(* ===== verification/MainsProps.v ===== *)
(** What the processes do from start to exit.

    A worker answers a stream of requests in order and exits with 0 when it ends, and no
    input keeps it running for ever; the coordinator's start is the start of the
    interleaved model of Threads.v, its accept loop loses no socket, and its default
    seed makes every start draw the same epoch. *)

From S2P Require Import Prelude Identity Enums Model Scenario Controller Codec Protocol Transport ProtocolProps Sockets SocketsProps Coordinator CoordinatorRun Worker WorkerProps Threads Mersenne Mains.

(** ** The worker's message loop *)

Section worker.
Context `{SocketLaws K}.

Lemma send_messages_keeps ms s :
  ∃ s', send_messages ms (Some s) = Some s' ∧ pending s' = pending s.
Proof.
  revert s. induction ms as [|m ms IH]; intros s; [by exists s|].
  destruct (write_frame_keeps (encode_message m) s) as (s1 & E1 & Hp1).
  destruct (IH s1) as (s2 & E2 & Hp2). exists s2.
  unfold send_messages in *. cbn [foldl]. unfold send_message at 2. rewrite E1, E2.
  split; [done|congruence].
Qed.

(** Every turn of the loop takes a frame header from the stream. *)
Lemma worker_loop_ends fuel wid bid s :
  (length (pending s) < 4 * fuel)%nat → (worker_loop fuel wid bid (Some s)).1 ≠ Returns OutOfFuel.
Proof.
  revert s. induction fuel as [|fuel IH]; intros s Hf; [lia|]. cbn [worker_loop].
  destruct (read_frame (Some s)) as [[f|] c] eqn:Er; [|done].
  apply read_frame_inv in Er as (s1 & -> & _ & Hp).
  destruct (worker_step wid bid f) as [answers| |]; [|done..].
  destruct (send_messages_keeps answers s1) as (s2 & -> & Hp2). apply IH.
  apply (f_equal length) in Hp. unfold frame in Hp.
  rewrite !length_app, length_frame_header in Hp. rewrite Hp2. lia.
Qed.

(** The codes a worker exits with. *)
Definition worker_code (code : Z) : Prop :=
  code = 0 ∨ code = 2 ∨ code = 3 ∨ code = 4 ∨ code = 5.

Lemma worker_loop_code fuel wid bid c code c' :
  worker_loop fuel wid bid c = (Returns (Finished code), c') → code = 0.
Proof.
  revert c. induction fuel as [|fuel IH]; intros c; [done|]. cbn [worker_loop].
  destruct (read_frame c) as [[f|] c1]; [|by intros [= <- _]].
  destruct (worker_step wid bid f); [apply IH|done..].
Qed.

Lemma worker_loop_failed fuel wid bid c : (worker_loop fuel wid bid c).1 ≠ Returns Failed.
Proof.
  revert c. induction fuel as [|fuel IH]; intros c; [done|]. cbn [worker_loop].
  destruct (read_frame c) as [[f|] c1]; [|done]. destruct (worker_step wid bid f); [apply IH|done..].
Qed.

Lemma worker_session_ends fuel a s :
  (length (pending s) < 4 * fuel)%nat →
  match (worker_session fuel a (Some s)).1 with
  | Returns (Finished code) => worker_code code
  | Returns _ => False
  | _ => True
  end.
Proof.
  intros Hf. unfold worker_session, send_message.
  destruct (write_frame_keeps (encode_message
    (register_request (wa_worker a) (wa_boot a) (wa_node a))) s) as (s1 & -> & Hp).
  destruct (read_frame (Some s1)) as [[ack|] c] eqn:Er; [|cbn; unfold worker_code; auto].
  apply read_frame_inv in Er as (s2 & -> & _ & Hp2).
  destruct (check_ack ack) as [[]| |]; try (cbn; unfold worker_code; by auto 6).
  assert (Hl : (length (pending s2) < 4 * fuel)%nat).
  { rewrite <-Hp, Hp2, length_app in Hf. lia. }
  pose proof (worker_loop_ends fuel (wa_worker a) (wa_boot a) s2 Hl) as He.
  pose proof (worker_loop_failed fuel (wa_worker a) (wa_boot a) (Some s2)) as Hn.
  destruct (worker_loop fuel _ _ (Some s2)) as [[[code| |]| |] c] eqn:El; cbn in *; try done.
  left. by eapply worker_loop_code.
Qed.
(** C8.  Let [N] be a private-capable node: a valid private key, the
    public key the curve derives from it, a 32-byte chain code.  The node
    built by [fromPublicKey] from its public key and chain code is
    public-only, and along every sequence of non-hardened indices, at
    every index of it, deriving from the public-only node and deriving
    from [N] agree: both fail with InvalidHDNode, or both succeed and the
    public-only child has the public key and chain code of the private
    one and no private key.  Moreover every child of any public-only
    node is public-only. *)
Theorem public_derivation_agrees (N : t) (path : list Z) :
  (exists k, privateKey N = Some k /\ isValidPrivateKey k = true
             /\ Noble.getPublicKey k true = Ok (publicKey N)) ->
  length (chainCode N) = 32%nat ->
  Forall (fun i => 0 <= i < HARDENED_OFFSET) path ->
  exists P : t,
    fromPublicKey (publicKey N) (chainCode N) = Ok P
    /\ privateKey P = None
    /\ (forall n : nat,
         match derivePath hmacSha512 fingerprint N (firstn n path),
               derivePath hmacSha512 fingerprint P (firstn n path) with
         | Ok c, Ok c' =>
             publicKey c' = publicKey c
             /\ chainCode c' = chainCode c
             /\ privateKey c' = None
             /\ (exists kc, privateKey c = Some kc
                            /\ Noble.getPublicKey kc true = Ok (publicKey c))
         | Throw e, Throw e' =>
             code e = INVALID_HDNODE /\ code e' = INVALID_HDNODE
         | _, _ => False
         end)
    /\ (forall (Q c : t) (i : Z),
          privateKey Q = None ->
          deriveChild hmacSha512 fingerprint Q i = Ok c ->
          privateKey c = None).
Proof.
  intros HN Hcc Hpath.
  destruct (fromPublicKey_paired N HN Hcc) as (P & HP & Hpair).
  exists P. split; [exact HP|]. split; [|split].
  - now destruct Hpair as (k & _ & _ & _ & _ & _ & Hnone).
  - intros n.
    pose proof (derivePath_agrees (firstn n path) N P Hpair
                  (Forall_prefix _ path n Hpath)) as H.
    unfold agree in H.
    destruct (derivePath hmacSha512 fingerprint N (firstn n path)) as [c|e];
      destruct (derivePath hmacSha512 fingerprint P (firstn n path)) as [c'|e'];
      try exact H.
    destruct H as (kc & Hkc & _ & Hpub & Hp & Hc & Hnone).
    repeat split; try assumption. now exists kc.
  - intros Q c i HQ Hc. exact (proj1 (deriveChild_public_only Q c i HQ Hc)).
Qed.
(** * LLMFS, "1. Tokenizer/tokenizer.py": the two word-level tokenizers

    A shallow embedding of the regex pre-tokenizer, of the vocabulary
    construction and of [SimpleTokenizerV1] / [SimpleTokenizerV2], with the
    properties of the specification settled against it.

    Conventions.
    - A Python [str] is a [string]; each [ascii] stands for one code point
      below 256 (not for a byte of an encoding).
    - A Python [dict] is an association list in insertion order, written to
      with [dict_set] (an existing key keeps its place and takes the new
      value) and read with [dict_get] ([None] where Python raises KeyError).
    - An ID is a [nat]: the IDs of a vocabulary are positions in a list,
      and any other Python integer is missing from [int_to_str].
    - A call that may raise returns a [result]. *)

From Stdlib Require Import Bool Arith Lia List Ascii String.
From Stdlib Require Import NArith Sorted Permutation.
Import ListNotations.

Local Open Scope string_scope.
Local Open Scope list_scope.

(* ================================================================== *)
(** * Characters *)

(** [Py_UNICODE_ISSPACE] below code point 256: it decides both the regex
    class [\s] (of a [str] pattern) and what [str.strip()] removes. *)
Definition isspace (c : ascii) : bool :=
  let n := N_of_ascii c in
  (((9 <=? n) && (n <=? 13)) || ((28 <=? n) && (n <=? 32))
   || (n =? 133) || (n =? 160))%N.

* Task item *
From the line that has "exists P. split;" through the line that has "below 256 (not", copy every line exactly as it appears above, and leave out all others.

* Response box *
  exists P. split; [exact HP|]. split; [|split].
  - now destruct Hpair as (k & _ & _ & _ & _ & _ & Hnone).
  - intros n.
    pose proof (derivePath_agrees (firstn n path) N P Hpair
                  (Forall_prefix _ path n Hpath)) as H.
    unfold agree in H.
    destruct (derivePath hmacSha512 fingerprint N (firstn n path)) as [c|e];
      destruct (derivePath hmacSha512 fingerprint P (firstn n path)) as [c'|e'];
      try exact H.
    destruct H as (kc & Hkc & _ & Hpub & Hp & Hc & Hnone).
    repeat split; try assumption. now exists kc.
  - intros Q c i HQ Hc. exact (proj1 (deriveChild_public_only Q c i HQ Hc)).
Qed.
(** * LLMFS, "1. Tokenizer/tokenizer.py": the two word-level tokenizers

    A shallow embedding of the regex pre-tokenizer, of the vocabulary
    construction and of [SimpleTokenizerV1] / [SimpleTokenizerV2], with the
    properties of the specification settled against it.

    Conventions.
    - A Python [str] is a [string]; each [ascii] stands for one code point
      below 256 (not for a byte of an encoding).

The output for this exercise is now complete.